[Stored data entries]

++++++++

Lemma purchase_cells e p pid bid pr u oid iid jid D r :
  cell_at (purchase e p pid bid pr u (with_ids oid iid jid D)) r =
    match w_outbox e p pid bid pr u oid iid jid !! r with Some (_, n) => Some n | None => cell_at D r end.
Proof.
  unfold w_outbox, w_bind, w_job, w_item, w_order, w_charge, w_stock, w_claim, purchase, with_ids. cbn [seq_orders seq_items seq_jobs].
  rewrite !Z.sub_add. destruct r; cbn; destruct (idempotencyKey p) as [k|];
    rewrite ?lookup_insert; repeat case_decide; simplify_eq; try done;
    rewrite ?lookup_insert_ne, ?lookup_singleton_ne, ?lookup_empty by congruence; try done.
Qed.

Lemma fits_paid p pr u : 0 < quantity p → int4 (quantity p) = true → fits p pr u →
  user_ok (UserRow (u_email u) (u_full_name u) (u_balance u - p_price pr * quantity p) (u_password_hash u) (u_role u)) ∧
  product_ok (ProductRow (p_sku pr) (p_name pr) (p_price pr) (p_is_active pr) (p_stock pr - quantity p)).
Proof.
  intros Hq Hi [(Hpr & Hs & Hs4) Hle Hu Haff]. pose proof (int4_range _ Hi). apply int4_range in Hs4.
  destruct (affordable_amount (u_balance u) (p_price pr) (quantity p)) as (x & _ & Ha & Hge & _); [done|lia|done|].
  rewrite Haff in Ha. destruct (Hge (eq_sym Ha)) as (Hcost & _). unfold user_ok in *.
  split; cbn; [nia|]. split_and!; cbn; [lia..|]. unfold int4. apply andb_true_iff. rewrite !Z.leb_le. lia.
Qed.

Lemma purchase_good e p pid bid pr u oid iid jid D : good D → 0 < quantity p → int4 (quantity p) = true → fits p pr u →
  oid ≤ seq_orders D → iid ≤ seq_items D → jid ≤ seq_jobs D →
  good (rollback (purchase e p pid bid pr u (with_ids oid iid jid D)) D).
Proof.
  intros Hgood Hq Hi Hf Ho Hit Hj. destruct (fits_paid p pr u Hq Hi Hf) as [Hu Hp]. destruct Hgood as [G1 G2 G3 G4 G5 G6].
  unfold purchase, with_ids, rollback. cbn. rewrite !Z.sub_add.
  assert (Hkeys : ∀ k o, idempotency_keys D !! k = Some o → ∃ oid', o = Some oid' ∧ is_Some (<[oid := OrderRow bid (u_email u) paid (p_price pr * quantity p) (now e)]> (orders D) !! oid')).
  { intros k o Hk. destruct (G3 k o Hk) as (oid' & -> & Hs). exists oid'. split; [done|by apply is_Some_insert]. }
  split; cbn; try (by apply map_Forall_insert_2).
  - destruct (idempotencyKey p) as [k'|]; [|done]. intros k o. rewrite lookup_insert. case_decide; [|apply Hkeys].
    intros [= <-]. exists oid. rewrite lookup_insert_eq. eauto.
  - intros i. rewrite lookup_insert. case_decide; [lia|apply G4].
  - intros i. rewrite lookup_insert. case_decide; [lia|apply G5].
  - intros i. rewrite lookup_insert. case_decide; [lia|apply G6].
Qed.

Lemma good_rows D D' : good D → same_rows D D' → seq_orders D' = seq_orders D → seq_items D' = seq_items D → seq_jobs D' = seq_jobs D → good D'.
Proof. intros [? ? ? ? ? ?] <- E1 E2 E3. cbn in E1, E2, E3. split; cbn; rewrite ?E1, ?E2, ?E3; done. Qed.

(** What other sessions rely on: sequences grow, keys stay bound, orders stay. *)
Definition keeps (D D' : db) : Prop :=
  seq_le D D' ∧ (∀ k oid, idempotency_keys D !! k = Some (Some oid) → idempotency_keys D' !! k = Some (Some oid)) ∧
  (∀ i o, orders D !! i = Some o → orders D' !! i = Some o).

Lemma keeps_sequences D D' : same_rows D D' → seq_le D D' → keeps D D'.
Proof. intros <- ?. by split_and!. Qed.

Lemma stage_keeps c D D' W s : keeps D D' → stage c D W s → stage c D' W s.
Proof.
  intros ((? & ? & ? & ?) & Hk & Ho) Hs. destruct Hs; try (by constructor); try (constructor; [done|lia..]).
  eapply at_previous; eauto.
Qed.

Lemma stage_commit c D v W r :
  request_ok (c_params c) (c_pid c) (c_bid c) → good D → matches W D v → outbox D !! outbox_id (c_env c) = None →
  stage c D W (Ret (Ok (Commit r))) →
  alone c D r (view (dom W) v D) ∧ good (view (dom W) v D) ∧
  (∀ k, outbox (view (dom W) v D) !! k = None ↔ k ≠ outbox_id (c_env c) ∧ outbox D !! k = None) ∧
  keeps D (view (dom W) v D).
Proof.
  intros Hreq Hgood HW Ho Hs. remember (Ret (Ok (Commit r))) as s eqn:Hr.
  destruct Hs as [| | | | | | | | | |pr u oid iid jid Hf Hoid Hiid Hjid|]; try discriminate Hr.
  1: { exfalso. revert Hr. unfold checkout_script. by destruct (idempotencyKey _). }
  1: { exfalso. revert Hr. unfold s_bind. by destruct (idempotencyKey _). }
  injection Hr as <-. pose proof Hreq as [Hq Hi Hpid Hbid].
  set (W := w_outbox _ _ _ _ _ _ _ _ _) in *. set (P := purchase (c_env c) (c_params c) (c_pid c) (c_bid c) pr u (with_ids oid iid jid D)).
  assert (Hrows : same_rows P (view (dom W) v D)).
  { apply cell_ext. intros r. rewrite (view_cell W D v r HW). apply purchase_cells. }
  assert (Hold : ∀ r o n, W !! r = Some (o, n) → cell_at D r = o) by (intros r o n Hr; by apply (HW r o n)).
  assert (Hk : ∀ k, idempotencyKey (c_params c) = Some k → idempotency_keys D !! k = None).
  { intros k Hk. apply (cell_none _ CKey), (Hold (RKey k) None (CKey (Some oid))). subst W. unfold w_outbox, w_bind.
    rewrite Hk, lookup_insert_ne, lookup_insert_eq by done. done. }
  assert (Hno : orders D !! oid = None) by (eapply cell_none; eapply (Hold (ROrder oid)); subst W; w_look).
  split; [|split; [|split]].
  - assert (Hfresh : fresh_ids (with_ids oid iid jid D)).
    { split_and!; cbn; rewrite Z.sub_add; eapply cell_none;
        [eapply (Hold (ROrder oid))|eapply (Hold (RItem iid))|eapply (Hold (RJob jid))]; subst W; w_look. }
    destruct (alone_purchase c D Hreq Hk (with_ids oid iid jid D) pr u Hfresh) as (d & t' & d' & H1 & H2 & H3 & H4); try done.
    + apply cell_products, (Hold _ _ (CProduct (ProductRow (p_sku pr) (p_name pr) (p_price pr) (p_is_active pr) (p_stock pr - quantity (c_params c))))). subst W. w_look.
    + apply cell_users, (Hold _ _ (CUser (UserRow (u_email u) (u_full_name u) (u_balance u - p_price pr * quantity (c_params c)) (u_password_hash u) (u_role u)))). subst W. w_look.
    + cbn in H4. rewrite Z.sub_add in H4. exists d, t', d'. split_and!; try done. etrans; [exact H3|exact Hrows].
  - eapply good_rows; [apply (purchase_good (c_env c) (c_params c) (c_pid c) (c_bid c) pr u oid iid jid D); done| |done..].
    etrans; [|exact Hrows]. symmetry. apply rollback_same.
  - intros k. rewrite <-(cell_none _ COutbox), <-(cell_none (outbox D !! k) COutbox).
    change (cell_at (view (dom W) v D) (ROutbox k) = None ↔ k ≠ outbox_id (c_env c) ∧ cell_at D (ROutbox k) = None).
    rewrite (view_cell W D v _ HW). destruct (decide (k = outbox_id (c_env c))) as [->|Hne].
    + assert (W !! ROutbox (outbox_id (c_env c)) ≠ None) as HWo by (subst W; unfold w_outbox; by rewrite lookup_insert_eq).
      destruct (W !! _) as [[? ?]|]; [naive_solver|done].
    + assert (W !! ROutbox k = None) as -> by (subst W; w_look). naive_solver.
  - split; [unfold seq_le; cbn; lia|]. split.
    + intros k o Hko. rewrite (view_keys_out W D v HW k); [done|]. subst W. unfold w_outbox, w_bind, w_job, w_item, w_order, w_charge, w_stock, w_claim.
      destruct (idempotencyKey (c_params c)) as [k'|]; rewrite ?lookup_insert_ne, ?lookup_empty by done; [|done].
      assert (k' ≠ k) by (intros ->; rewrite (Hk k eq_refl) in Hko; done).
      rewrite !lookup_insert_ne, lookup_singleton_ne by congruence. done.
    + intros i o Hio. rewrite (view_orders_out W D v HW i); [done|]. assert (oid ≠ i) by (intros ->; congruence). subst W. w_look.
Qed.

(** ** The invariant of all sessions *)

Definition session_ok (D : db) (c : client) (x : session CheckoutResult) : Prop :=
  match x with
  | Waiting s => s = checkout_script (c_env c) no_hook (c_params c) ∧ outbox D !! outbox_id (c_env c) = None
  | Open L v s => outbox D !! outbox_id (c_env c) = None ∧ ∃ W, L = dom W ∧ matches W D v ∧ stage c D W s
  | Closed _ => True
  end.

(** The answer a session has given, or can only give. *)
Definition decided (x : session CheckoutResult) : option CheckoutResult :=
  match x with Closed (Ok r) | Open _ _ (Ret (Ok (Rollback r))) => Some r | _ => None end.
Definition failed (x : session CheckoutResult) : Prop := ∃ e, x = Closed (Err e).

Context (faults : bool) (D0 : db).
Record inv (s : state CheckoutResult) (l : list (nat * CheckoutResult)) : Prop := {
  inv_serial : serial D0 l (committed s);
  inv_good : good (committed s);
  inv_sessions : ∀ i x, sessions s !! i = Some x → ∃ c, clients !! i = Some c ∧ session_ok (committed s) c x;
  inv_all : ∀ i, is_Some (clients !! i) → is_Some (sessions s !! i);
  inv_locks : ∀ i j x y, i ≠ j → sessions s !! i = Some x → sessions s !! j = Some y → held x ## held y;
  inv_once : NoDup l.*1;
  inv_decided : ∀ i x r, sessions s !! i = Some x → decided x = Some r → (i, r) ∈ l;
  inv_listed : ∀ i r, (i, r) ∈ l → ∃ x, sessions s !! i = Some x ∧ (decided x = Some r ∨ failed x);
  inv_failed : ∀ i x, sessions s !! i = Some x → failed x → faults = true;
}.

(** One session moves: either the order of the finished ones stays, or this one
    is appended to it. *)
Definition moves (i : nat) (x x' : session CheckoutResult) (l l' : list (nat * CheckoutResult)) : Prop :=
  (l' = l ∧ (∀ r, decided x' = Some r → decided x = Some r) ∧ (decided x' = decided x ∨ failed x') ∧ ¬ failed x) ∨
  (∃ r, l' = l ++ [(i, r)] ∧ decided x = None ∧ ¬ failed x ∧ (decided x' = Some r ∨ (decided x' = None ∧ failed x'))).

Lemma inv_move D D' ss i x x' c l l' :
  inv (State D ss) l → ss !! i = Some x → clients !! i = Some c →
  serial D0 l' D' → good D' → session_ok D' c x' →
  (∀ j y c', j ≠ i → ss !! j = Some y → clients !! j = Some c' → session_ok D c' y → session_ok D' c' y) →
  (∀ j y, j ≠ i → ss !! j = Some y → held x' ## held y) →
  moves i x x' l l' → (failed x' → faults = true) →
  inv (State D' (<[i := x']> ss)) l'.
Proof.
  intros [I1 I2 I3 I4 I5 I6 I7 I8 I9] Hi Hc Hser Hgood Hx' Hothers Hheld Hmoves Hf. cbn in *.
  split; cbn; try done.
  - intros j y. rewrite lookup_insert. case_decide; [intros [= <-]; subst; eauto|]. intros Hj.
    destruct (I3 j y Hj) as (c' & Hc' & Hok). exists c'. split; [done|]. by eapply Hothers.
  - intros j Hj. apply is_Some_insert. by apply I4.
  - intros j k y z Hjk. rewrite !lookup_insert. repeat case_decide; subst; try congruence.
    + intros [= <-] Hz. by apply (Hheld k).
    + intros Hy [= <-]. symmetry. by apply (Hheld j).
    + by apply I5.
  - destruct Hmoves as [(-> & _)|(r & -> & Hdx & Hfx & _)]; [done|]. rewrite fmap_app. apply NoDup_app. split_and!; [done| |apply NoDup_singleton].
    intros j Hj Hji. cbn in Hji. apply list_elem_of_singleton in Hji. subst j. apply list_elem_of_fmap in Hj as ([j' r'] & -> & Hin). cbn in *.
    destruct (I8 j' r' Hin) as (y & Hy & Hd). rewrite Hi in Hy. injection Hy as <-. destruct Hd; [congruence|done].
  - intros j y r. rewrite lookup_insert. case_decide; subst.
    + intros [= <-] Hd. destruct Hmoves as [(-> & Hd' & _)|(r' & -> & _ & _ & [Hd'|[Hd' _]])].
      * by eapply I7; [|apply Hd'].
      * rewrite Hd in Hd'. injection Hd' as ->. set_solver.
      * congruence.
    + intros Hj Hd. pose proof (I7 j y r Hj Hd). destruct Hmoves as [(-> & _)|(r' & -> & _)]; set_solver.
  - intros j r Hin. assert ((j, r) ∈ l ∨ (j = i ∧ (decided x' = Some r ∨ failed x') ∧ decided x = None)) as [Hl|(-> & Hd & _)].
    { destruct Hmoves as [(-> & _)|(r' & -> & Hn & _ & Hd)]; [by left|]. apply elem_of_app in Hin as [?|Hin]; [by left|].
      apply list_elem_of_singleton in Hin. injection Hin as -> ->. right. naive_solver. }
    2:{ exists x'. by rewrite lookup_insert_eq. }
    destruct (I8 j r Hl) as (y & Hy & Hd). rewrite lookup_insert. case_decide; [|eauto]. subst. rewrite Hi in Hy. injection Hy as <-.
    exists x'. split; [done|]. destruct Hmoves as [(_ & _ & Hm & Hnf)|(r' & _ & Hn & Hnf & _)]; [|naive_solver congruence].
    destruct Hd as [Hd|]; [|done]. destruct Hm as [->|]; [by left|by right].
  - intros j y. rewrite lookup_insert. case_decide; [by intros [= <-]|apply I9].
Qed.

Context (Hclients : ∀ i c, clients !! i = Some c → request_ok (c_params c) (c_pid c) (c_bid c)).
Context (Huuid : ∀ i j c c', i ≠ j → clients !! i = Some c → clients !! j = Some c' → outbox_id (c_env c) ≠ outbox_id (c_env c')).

++++++++

## [REQUIRED WORK]
Give back the records word for word. Start at the first line, end at the line containing "Lemma fits_paid p", and include both.

## [SOLUTION TO THIS PROBLEM]
Lemma purchase_cells e p pid bid pr u oid iid jid D r :
  cell_at (purchase e p pid bid pr u (with_ids oid iid jid D)) r =
    match w_outbox e p pid bid pr u oid iid jid !! r with Some (_, n) => Some n | None => cell_at D r end.
Proof.
  unfold w_outbox, w_bind, w_job, w_item, w_order, w_charge, w_stock, w_claim, purchase, with_ids. cbn [seq_orders seq_items seq_jobs].
  rewrite !Z.sub_add. destruct r; cbn; destruct (idempotencyKey p) as [k|];
    rewrite ?lookup_insert; repeat case_decide; simplify_eq; try done;
    rewrite ?lookup_insert_ne, ?lookup_singleton_ne, ?lookup_empty by congruence; try done.
Qed.

Lemma fits_paid p pr u : 0 < quantity p → int4 (quantity p) = true → fits p pr u →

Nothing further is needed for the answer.